--- EXTRACTED ENTRIES Enclosed Below ---

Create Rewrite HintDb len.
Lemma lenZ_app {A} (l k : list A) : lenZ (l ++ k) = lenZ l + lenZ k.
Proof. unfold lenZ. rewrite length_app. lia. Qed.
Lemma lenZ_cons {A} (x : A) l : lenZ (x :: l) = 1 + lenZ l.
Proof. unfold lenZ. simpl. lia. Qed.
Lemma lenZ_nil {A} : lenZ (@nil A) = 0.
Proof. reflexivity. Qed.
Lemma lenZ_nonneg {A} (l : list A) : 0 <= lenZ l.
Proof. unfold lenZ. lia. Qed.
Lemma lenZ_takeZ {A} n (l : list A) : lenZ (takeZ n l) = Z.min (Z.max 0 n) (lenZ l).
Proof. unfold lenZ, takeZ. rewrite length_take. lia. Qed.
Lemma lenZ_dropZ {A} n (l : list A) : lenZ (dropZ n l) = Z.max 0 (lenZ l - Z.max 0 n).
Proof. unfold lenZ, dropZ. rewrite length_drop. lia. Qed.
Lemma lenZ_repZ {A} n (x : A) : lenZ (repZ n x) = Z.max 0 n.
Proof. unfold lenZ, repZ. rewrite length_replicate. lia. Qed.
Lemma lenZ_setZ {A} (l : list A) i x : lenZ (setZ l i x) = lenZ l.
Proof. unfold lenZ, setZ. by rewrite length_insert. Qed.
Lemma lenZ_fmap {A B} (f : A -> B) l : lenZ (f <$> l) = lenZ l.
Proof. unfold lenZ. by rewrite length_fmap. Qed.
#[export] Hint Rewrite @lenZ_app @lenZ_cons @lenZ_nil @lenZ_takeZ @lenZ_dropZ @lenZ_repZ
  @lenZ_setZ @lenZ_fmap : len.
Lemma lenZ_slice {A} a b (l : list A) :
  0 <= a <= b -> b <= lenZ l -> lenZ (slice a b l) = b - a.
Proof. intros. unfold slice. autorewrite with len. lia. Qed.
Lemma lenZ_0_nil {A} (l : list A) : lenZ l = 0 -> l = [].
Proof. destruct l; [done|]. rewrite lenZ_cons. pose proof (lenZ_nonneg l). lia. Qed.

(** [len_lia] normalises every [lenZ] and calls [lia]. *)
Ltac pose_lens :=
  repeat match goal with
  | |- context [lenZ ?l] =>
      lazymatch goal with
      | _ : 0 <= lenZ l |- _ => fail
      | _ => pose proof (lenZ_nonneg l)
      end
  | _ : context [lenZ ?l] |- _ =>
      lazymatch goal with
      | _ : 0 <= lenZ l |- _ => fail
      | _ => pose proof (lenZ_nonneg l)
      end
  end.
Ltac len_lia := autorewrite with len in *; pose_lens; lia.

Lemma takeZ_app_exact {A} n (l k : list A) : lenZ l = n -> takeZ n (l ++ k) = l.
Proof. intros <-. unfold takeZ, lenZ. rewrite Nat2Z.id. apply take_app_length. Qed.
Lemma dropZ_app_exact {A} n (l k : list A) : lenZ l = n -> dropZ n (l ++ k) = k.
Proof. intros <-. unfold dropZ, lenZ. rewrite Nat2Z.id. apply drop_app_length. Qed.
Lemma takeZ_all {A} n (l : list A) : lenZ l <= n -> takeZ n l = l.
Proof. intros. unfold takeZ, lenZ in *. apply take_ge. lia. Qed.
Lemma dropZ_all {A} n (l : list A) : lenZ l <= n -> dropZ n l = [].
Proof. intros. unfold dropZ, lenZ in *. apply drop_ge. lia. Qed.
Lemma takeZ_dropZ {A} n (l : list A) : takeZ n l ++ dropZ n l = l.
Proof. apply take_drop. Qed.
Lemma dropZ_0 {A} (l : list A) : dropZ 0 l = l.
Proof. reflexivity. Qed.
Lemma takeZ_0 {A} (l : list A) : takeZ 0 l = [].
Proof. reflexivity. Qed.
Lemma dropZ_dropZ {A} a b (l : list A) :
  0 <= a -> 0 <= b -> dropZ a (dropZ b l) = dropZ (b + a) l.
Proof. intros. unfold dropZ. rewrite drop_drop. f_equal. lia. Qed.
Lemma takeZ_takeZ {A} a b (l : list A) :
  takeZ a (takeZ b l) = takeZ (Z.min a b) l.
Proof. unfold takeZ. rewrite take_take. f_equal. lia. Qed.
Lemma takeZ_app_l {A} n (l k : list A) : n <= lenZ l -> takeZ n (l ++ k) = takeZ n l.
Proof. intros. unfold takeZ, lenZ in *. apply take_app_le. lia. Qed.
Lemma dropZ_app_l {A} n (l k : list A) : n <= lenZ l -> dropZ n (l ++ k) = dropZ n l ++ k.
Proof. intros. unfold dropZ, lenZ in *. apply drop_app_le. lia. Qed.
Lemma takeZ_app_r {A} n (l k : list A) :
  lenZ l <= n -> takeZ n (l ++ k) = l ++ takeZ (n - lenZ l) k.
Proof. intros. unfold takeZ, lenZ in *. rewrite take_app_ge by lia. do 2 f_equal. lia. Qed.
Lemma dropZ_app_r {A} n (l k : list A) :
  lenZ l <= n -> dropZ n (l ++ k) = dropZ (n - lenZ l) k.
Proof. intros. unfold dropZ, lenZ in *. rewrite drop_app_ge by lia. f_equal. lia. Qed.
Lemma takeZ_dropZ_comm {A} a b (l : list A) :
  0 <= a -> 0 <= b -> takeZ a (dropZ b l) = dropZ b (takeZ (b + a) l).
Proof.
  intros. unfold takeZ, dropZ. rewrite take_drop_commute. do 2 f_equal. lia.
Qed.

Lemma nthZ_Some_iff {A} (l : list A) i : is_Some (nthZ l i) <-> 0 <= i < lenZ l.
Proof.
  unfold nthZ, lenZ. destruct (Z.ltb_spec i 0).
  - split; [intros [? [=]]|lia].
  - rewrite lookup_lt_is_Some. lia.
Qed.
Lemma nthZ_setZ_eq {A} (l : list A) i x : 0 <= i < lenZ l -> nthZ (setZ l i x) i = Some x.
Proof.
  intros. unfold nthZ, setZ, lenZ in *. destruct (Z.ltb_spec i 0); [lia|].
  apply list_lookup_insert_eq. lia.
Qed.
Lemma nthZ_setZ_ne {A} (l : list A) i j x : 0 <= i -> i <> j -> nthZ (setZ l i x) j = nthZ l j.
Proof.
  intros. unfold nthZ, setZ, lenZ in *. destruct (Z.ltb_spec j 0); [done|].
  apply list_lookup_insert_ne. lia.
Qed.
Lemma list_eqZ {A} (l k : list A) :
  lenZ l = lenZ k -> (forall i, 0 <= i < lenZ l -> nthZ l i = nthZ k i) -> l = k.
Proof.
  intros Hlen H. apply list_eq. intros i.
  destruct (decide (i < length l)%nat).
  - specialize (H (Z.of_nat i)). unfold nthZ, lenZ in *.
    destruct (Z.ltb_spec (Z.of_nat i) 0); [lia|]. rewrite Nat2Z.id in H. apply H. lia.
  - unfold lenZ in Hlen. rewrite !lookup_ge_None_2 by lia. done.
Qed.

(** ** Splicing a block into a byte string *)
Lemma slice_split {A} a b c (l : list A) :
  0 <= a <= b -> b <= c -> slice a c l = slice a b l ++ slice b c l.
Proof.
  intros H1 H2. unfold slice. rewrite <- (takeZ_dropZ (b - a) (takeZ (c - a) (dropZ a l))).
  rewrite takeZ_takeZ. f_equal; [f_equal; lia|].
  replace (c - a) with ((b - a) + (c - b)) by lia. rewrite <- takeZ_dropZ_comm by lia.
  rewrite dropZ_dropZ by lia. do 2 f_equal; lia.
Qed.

--- End of Enclosed EXTRACTED ENTRIES ---
--- EXTRACTED ENTRIES Enclosed Below ---

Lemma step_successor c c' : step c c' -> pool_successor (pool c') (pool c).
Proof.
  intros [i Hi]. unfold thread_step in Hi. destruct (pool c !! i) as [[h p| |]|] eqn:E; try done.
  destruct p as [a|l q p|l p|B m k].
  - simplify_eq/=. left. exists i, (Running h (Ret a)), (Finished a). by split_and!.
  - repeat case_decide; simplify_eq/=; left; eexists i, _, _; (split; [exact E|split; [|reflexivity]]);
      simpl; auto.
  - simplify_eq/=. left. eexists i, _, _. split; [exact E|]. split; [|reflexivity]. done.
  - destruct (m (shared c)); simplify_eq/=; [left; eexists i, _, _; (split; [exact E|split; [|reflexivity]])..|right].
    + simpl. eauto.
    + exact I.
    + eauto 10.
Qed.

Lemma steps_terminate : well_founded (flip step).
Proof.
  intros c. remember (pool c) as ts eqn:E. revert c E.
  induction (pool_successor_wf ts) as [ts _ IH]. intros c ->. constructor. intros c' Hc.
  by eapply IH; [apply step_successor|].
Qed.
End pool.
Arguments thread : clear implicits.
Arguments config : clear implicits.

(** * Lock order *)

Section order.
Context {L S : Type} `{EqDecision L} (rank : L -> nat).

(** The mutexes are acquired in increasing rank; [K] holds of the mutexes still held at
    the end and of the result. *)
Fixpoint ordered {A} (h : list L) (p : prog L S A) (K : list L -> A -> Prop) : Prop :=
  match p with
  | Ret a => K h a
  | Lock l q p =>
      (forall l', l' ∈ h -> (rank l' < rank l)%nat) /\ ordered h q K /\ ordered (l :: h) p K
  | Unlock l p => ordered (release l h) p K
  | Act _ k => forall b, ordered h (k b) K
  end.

--- End of Enclosed EXTRACTED ENTRIES ---

# REQUIREMENT:
Go over the data above and copy every line that has the word "ordered" in it.

# RESULT OF THIS EXERCISE:
Fixpoint ordered {A} (h : list L) (p : prog L S A) (K : list L -> A -> Prop) : Prop :=
      (forall l', l' ∈ h -> (rank l' < rank l)%nat) /\ ordered h q K /\ ordered (l :: h) p K
  | Unlock l p => ordered (release l h) p K
  | Act _ k => forall b, ordered h (k b) K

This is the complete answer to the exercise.